- **EXERCISE BRIEF**: Report each line of the data below in which "fallible" appears.

- **DATASET**:
####

Definition empty : pstate :=
  {| ledger := []; storage := []; clock := 0; writes := 0; errors := [] |}.

Definition is_processed (o : ledger_outcome) : bool :=
  match o with
  | processed => true
  | failed _ => false
  end.

Definition about (p : string) (fp : N) (e : entry) : bool :=
  String.eqb (e_path e) p && N.eqb (e_fingerprint e) fp.

Definition from_file (p : string) (fp : N) (b : batch) : bool :=
  String.eqb (b_path b) p && N.eqb (b_fingerprint b) fp.

(** Modelled from the spec: [shouldProcess(path, fingerprint)]
    (section 4.3): true if no ledger entry exists for this exact pair with
    outcome processed. *)
Definition should_process (l : list entry) (p : string) (fp : N) : bool :=
  negb (existsb (fun e => about p fp e && is_processed (e_outcome e)) l).

(** The processed entries of a pair, whether a pair has any entry, and the
    committed sets of records of a pair. *)
Definition processed_entries (l : list entry) (p : string) (fp : N)
  : list entry :=
  filter (fun e => about p fp e && is_processed (e_outcome e)) l.


Definition committed_sets (s : list batch) (p : string) (fp : N)
  : list batch :=
  filter (from_file p fp) s.

(** Modelled from the spec: [markProcessed] and [markFailed]
    (section 4.3) record the outcome in the ledger. *)
Definition mark (p : string) (fp : N) (o : ledger_outcome) (st : pstate)
  : pstate :=
  {| ledger := ledger st ++ [mkEntry p fp o (clock st)];
     storage := storage st;
     clock := S (clock st);
     writes := writes st;
     errors := errors st |}.

Definition mark_processed (p : string) (fp : N) : pstate -> pstate :=
  mark p fp processed.

Definition mark_failed (p : string) (fp : N) (why : string)
  : pstate -> pstate :=
  mark p fp (failed why).

Definition log_error (p : string) (why : string) (st : pstate) : pstate :=
  {| ledger := ledger st; storage := storage st; clock := clock st;
     writes := writes st; errors := errors st ++ [(p, why)] |}.

Section Ingestion.

(** The record format and the fingerprinting algorithm are left open by
    the specification (section 9); the storage answers each write attempt
    by committing ([None]) or by a [PersistenceError]. *)
Variable parse : string -> parse_error + list record.
Variable fingerprint : string -> N.
Variable persist : nat -> option string.

Definition fingerprint_of (f : watched_file) : N := fingerprint (content f).

(** Modelled from the spec: [upsertRecords(records)] (section 4.1): the
    whole batch is committed or nothing is. *)
Definition upsert_records (f : watched_file) (recs : list record)
  (st : pstate) : pstate * (error + unit) :=
  let st1 :=
    {| ledger := ledger st; storage := storage st; clock := clock st;
       writes := S (writes st); errors := errors st |} in
  match persist (writes st) with
  | Some why => (st1, inl (PersistenceError why))
  | None =>
      ({| ledger := ledger st1;
          storage := storage st1 ++ [mkBatch (path f) (fingerprint_of f) recs];
          clock := clock st1; writes := writes st1; errors := errors st1 |},
       inr tt)
  end.

(** Modelled from the spec: the per-file path parse, upsert, markProcessed
    (section 4.4); a parse or persistence error leaves it early. *)
Definition ingest (f : watched_file) (st : pstate) : pstate * (error + unit) :=
  match parse (content f) with
  | inl pe => (st, inl (ParseError pe))
  | inr recs =>
      match upsert_records f recs st with
      | (st1, inl err) => (st1, inl err)
      | (st1, inr _) => (mark_processed (path f) (fingerprint_of f) st1, inr tt)
      end
  end.

(** Modelled from the spec: the file-handling boundary (sections 4.4 and
    7): skip a file that need not be processed; catch a failure of the
    per-file path, log it with the file's identity and reason and mark the
    file failed. *)
Definition handle_file (st : pstate) (f : watched_file) : pstate :=
  if should_process (ledger st) (path f) (fingerprint_of f) then
    match ingest f st with
    | (st1, inr _) => st1
    | (st1, inl err) =>
        mark_failed (path f) (fingerprint_of f) (describe err)
          (log_error (path f) (describe err) st1)
    end
  else st.
(** The float constants of the source and of the examples. *)
Definition f0_0 : float := Eval vm_compute in of_literal 0%float.
Definition f1_0 : float := Eval vm_compute in of_literal 1%float.
Definition f2_0 : float := Eval vm_compute in of_literal 2%float.
Definition f3_0 : float := Eval vm_compute in of_literal 3%float.
Definition f4_0 : float := Eval vm_compute in of_literal 4%float.
Definition f5_0 : float := Eval vm_compute in of_literal 5%float.
Definition f10_0 : float := Eval vm_compute in of_literal 10%float.
Definition f20_0 : float := Eval vm_compute in of_literal 20%float.
Definition f100_0 : float := Eval vm_compute in of_literal 100%float.
Definition f200_0 : float := Eval vm_compute in of_literal 200%float.
Definition f300_0 : float := Eval vm_compute in of_literal 300%float.
Definition f1000_0 : float := Eval vm_compute in of_literal 1000%float.
Definition fm2_0 : float := Eval vm_compute in of_literal (-2)%float.
Definition f0_5 : float := Eval vm_compute in of_literal 0.5%float.
Definition f6_0 : float := Eval vm_compute in of_literal 6%float.
Definition f20000_0 : float := Eval vm_compute in of_literal 20000%float.
(** [0.01], whose nearest binary64 value is [0x1.47ae147ae147bp-7]. *)
Definition f0_01 : float :=
  Eval vm_compute in of_literal 0x1.47ae147ae147bp-7%float.
(** The binary64 value nearest to the decimal logarithm of 2. *)
Definition log10_2 : float :=
  Eval vm_compute in of_literal 0x1.34413509f79ffp-2%float.
(** [1e-12], whose nearest binary64 value is [0x1.19799812dea11p-40]. *)
Definition f1em12 : float :=
  Eval vm_compute in of_literal 0x1.19799812dea11p-40%float.

(** ** Python strings (ASCII) *)

Module PyStr.

Definition code (c : ascii) : nat := nat_of_ascii c.

Definition ascii_lower (c : ascii) : ascii :=
  if (65 <=? code c)%nat && (code c <=? 90)%nat
  then ascii_of_nat (code c + 32) else c.

Definition ascii_upper (c : ascii) : ascii :=
  if (97 <=? code c)%nat && (code c <=? 122)%nat
  then ascii_of_nat (code c - 32) else c.

Definition ascii_isdigit (c : ascii) : bool :=
  (48 <=? code c)%nat && (code c <=? 57)%nat.

Definition ascii_isspace (c : ascii) : bool :=
  ((9 <=? code c)%nat && (code c <=? 13)%nat)
  || ((28 <=? code c)%nat && (code c <=? 32)%nat).

Fixpoint map_chars (f : ascii -> ascii) (s : string) : string :=
  match s with
  | EmptyString => EmptyString
  | String c s' => String (f c) (map_chars f s')
  end.

(** [s.lower()] and [s.upper()] *)
Definition lower (s : string) : string := map_chars ascii_lower s.
Definition upper (s : string) : string := map_chars ascii_upper s.

(** [s.startswith(p)] *)
Definition startswith (s p : string) : bool := String.prefix p s.

Fixpoint lstrip (s : string) : string :=
  match s with
  | EmptyString => EmptyString
  | String c s' => if ascii_isspace c then lstrip s' else s
  end.

Fixpoint rstrip (s : string) : string :=
  match s with
  | EmptyString => EmptyString
  | String c s' =>
      match rstrip s' with
      | EmptyString => if ascii_isspace c then EmptyString else String c EmptyString
      | t => String c t
      end
  end.

(** [s.strip()] *)
Definition strip (s : string) : string := rstrip (lstrip s).

(** [str(k)] for an [int] *)
Definition of_int (k : Z) : string := NilZero.string_of_int (Z.to_int k).

(** Truthiness of a string: non-empty. *)
Definition truthy (s : string) : bool :=
  match s with EmptyString => false | _ => true end.

End PyStr.

(** ** Exceptions and results of fallible code

    [exn] stands for the instances of [Exception], the ones that
    [except Exception] and [suppress(Exception)] catch. *)

Inductive exn : Type :=
| ValueError (msg : string)
| StatisticsError (msg : string)
| IndexError (msg : string)
| OtherException (cls msg : string).   (* raised by a collaborator *)

Inductive result (A : Type) : Type :=
| Ok (a : A)
| Raise (e : exn).
Arguments Ok {A} a.
Arguments Raise {A} e.

Definition rbind {A B} (r : result A) (k : A -> result B) : result B :=
  match r with
  | Ok a => k a
  | Raise e => Raise e
  end.

(** [[f(x) for x in xs]] for a fallible [f]: the first failure aborts. *)
Fixpoint rmap {A B} (f : A -> result B) (xs : list A) : result (list B) :=
  match xs with
  | [] => Ok []
  | x :: xs' =>
      rbind (f x) (fun y => rbind (rmap f xs') (fun ys => Ok (y :: ys)))
  end.

(** ** Sequences *)

(** [range(lo, hi)] *)
Definition range (lo hi : Z) : list Z :=
  map (fun k => lo + Z.of_nat k) (seq 0 (Z.to_nat (hi - lo))).

(** [len(xs)] *)
Definition len {A} (xs : list A) : Z := Z.of_nat (List.length xs).

(** [enumerate(xs)] *)
Definition enumerate {A} (xs : list A) : list (Z * A) :=
  combine (range 0 (len xs)) xs.

(** [xs[i]] for an index known to be non-negative; [IndexError] past the
    end. *)
Definition getitem {A} (xs : list A) (i : Z) : result A :=
  match nth_error xs (Z.to_nat i) with
  | Some x => Ok x
  | None => Raise (IndexError "list index out of range")
  end.

(** [sorted(data)]: a stable sort by [<]. *)
Fixpoint insert_sorted (x : float) (acc : list float) : list float :=
  match acc with
  | [] => [x]
  | y :: acc' => if (x <? y)%py then x :: acc else y :: insert_sorted x acc'
  end.

Definition sorted (data : list float) : list float :=
  fold_left (fun acc x => insert_sorted x acc) data [].

(** [statistics.median] *)
Definition median (data : list float) : result float :=
  let data := sorted data in
  let n := len data in
  if n =? 0 then Raise (StatisticsError "no median for empty data")
  else if n mod 2 =? 1 then Ok (nth (Z.to_nat (n / 2)) data nan)
  else
    let i := n / 2 in
    Ok ((nth (Z.to_nat (i - 1)) data nan + nth (Z.to_nat i) data nan) / f2_0)%py.

(** ** Sweep points *)

(** [(freq, vrms, pkpk, thd_percent)], and for a knee sweep
    [(freq, vrms, pkpk, rel_db)]. *)
Definition row : Type := float * float * float * float.

(** [(freq, vrms, pkpk, thd_ratio, thd_percent)], as the per-point loop
    returns them. *)
Definition raw_row : Type := float * float * float * float * float.

(** [(freq, original_thd, replacement_thd)] *)
Definition suppression : Type := float * float * float.

(** [r[3]] *)
Definition row_last (r : row) : float := let '(_, _, _, t) := r in t.

(** ** Spike Filter: [_filter_spikes] *)

(** [rows[j][3]] inside the comprehension, whose [j] ranges over
    [range(max(0, ..), min(total, ..))] and is therefore a valid index. *)
Definition thd_at (rows : list row) (j : Z) : float :=
  row_last (nth (Z.to_nat j) rows (nan, nan, nan, nan)).

Definition neighbors (rows : list row) (window idx : Z) : list float :=
  let total := len rows in
  map (thd_at rows)
      (filter (fun j => negb (j =? idx) && isfinite (thd_at rows j))
              (range (Z.max 0 (idx - window)) (Z.min total (idx + window + 1)))).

####

- **EXERCISE OUTPUT**:
(** ** Exceptions and results of fallible code
(** [[f(x) for x in xs]] for a fallible [f]: the first failure aborts. *)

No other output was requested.